En medio del estruendo de las bombas y el avance del fascismo durante la Guerra Civil Española, hubo mujeres que no esperaron para hacer la historia. Mientras el mundo se desangraba entre trincheras, ellas levantaban escuelas, organizaban sindicatos, aprendían oficios y discutían el futuro de la sociedad. Se llamaron Mujeres Libres.
Nacidas al calor de la revolución social de 1936, entendieron algo que aún hoy resuena con fuerza: no podía existir una sociedad libre si la mitad de ella continuaba encadenada. No bastaba con derrotar a los patrones ni enfrentar a los militares. También era necesario romper las cadenas invisibles de la subordinación, la ignorancia impuesta y el mandato de obediencia que pesaba sobre las mujeres trabajadoras.
No pidieron lugar. Lo construyeron.
Mientras muchos hablaban de revolución, ellas la practicaban. Organizaron espacios de alfabetización, formación técnica y de salud, basadas en el apoyo mutuo. Convirtieron la solidaridad en herramienta y la autonomía en bandera. Lo hicieron dentro de un movimiento libertario que también debía aprender a mirarse a sí mismo y reconocer las contradicciones que arrastraba.
Su lucha no estaba separada de la clase trabajadora.
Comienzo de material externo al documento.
Lemma send_refused_connection :
  let c := NewClient (sample_config "https://api.example.com" "uuid--project") in
  let o := SendDiscoveryResult (world_answering (inr "connection refused"))
             c empty_report in
  oc_err o = Some "failed to send request: connection refused"
  ∧ oc_client o = c ∧ requests (oc_events o) = [requestOf c "{}"].
Proof.
  intros c o.
  assert (APIEndpoint (Elchi (config c)) ≠ "") as Hend by done.
  destruct (send_local_failures (world_answering (inr "connection refused"))
              c empty_report _ Hend eq_refl) as (_ & _ & H).
  by apply (H "{}" "connection refused").
Defined.

(** ** What a send leaves alone *)

(** X7. Sends never touch the configuration or the transport settings of
    the client: at every send of a run the client still has the
    configuration and the HTTP client it started with, before and after. *)
Theorem run_keeps_configuration (c0 : Client)
    (ticks : list (World * DiscoveryResult)) (i : nat) (c : Client) (w : World)
    (o : Outcome) :
  run c0 ticks !! i = Some (c, w, o) →
  config c = config c0 ∧ httpClient c = httpClient c0
  ∧ config (oc_client o) = config c0 ∧ httpClient (oc_client o) = httpClient c0.
Proof.
  assert (∀ w c result,
            config (oc_client (SendDiscoveryResult w c result)) = config c
            ∧ httpClient (oc_client (SendDiscoveryResult w c result)) = httpClient c)
    as Hstep.
  { intros w' c' result.
    destruct (send_client w' c' result true) as [[Hc _]|[Hc _]];
      fold (SendDiscoveryResult w' c' result) in Hc; by rewrite Hc. }
  revert c0 i. induction ticks as [|[w0 r0] ticks IH]; intros c0 i Hi; [done|].
  destruct i as [|i]; simpl in Hi.
  - injection Hi as <- <- <-. destruct (Hstep w0 c0 r0). done.
  - destruct (IH _ _ Hi) as (H1 & H2 & H3 & H4).
    destruct (Hstep w0 c0 r0) as [Hc Hh].
    rewrite Hc in H1, H3. rewrite Hh in H2, H4. done.
Qed.

Lemma run_keeps_configuration_sample :
  let c0 := NewClient (sample_config "https://api.example.com" "uuid--project") in
  let c1 := initialCompleted_Store true c0 in
  config c1 = config c0 ∧ Timeout (httpClient c1) = 15000000000.
Proof.
  intros c0 c1.
  destruct (run_keeps_configuration c0
              [(world_answering (inl response_success), empty_report);
               (world_answering (inl response_unreadable), empty_report)]
              1%nat c1 (world_answering (inl response_unreadable))
              (SendDiscoveryResult (world_answering (inl response_unreadable))
                 c1 empty_report) eq_refl) as (Hc & Hh & _).
  split; [exact Hc | by rewrite Hh].
Defined.

(** ** The payload preview *)

Lemma slice_to_length (n : nat) (s : string) :
  String.length (strings.slice_to n s) = (n `min` String.length s)%nat.
Proof.
  revert s. induction n as [|n IH]; intros [|a s]; simpl; try done.
  by rewrite IH.
Qed.

Lemma slice_to_all (n : nat) (s : string) :
  (String.length s ≤ n)%nat → strings.slice_to n s = s.
Proof.
  revert s. induction n as [|n IH]; intros [|a s] Hn; simpl in *; try done.
  - lia.
  - rewrite IH; [done | lia].
Qed.

Lemma slice_to_prefix (n : nat) (s : string) :
  strings.slice_to n s +:+ strings.slice_from n s = s.
Proof.
  revert s. induction n as [|n IH]; intros [|a s]; try done.
  change (String a (strings.slice_to n s +:+ strings.slice_from n s) = String a s).
  by rewrite IH.
Qed.

(** X8. The slice bound of the preview is always within the payload, at
    most 200; a payload of up to 200 bytes is previewed whole; a longer
    one as its first 200 bytes followed by "...", 203 bytes in all. *)
Theorem jsonPreview_bounds (jsonData : string) :
  let len := Z.of_nat (String.length jsonData) in
  (0 ≤ previewLen jsonData ≤ len)%Z
  ∧ (previewLen jsonData ≤ 200)%Z
  ∧ ((len ≤ 200)%Z → jsonPreview jsonData = jsonData)
  ∧ (200 < len →
       jsonPreview jsonData = strings.slice_to 200 jsonData +:+ "..."
       ∧ jsonData = strings.slice_to 200 jsonData +:+ strings.slice_from 200 jsonData
       ∧ String.length (jsonPreview jsonData) = 203%nat)
  ∧ (String.length (jsonPreview jsonData) ≤ 203)%nat.
Proof.
  intros len. unfold jsonPreview, previewLen. fold len.
  destruct (decide (len ≤ 200)%Z) as [Hle|Hgt].
  - rewrite (bool_decide_eq_false_2 (len > 200)) by lia.
    assert (strings.slice_to
              (Z.to_nat (if bool_decide (len < 200) then len else 200)) jsonData
            = jsonData) as Hall.
    { apply slice_to_all. case_bool_decide; lia. }
    rewrite Hall. split_and!; try (case_bool_decide; lia); try done.
  - rewrite (bool_decide_eq_false_2 (len < 200)) by lia.
    rewrite (bool_decide_eq_true_2 (len > 200)) by lia.
    change (Z.to_nat 200) with 200%nat.
    assert (String.length (strings.slice_to 200 jsonData +:+ "...") = 203%nat)
      as Hlen.
    { assert (200 < String.length jsonData)%nat by (subst len; lia).
      rewrite length_app, slice_to_length.
      change (String.length "...") with 3%nat. lia. }
    split_and!; try lia.
    intros _. split_and!; [done | by rewrite slice_to_prefix | done].
Qed.

Lemma jsonPreview_of_long_payload :
  let jsonData := String.concat "" (replicate 201 "x") in
  jsonPreview jsonData = strings.slice_to 200 jsonData +:+ "..."
  ∧ String.length (jsonPreview jsonData) = 203%nat.
Proof.
  intros jsonData.
  destruct (jsonPreview_bounds jsonData) as (_ & _ & _ & Hlong & _).
  destruct Hlong as (H1 & _ & H2); [vm_compute; reflexivity|].
  split; [exact H1 | exact H2].
Defined.

(** ** Addresses *)

Lemma collectAddresses_fold (addresses : list NodeAddress)
    (m : gmap string string) (type : string) :
  foldl (λ m address, <[addr_Type address := Address address]> m) m addresses
    !! type
  = match last (filter (λ address, addr_Type address = type) addresses) with
    | Some address => Some (Address address)
    | None => m !! type
    end.
Proof.
  revert m. induction addresses as [|a rest IH]; intros m; simpl; [done|].
  rewrite IH. destruct (decide (addr_Type a = type)) as [Ha|Ha].
  - rewrite filter_cons_True by done. rewrite last_cons.
    destruct (last (filter _ rest)); [done|]. subst type. apply lookup_insert_eq.
  - rewrite filter_cons_False by done.
    destruct (last (filter _ rest)); [done|]. by apply lookup_insert_ne.
Qed.

(** X9. The address map of a node has an entry for exactly the address
    types the node reports, and under each type the address of the last
    entry of that type in the node's list: a later entry overwrites an
    earlier one. *)
Theorem collectAddresses_last_wins (addresses : list NodeAddress) (type : string) :
  collectAddresses addresses !! type
    = Address <$> last (filter (λ address, addr_Type address = type) addresses)
  ∧ (is_Some (collectAddresses addresses !! type)
     ↔ type ∈ addr_Type <$> addresses)
  ∧ (∀ pre address, addresses = pre ++ [address] →
       collectAddresses addresses !! addr_Type address = Some (Address address)).
Proof.
  assert (collectAddresses addresses !! type
          = Address <$> last (filter (λ address, addr_Type address = type) addresses))
    as Hlook.
  { unfold collectAddresses. rewrite collectAddresses_fold.
    by destruct (last _). }
  split_and!.
  - exact Hlook.
  - rewrite Hlook, fmap_is_Some. split.
    + intros [a Ha]. apply last_Some_elem_of in Ha.
      apply list_elem_of_filter in Ha as [Hty Hin].
      apply list_elem_of_fmap. by exists a.
    + intros (a & -> & Hin)%list_elem_of_fmap.
      assert (a ∈ filter (λ address, addr_Type address = addr_Type a) addresses)
        as Hf by (by apply list_elem_of_filter).
      destruct (last (filter _ addresses)) eqn:Hlast; [done|].
      apply last_None in Hlast. rewrite Hlast in Hf. by apply elem_of_nil in Hf.
  - intros pre address ->. unfold collectAddresses.
    rewrite collectAddresses_fold, filter_app.
    rewrite filter_cons_True by done. rewrite filter_nil.
    by rewrite last_snoc.
Qed.

Lemma collectAddresses_duplicate_type :
  collectAddresses
    [{| addr_Type := "InternalIP"; Address := "192.168.1.10" |};
     {| addr_Type := "ExternalIP"; Address := "10.0.0.10" |};
     {| addr_Type := "InternalIP"; Address := "192.168.1.11" |}]
    !! "InternalIP" = Some "192.168.1.11".
Proof.
  destruct (collectAddresses_last_wins
              [{| addr_Type := "InternalIP"; Address := "192.168.1.10" |};
               {| addr_Type := "ExternalIP"; Address := "10.0.0.10" |};
               {| addr_Type := "InternalIP"; Address := "192.168.1.11" |}]
              "InternalIP") as (_ & _ & Hlast).
  by apply (Hlast [{| addr_Type := "InternalIP"; Address := "192.168.1.10" |};
                   {| addr_Type := "ExternalIP"; Address := "10.0.0.10" |}]
                  {| addr_Type := "InternalIP"; Address := "192.168.1.11" |}).
Defined.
Fue la comprensión profunda de que la emancipación debía ser total o no sería. Que la libertad no podía dividirse, ni administrarse por partes. Que no habría mundo nuevo si las viejas formas de dominación seguían habitando sus hogares, sus sindicatos y sus organizaciones.
La derrota militar de la República y el triunfo del franquismo intentaron sepultar aquella experiencia bajo el exilio, la cárcel y el silencio impuesto por la represión. Pero las ideas tienen la obstinada costumbre de sobrevivir.
Hoy, casi un siglo después, Mujeres Libres continúa siendo una de las huellas más luminosas del anarcosindicalismo. No como una reliquia del pasado, sino como una pregunta incómoda para el presente. Nos recuerdan que la revolución no es una fecha ni una consigna. Es una construcción cotidiana. Es la decisión de no aceptar ninguna forma de opresión como inevitable.
Porque allí donde una mujer trabajadora se organiza, aprende, enseña y lucha junto a sus compañeras y compañeros, aquellas voces vuelven a levantarse.
Y siguen diciendo lo mismo que en 1936: la libertad será para todas y todos, o no será.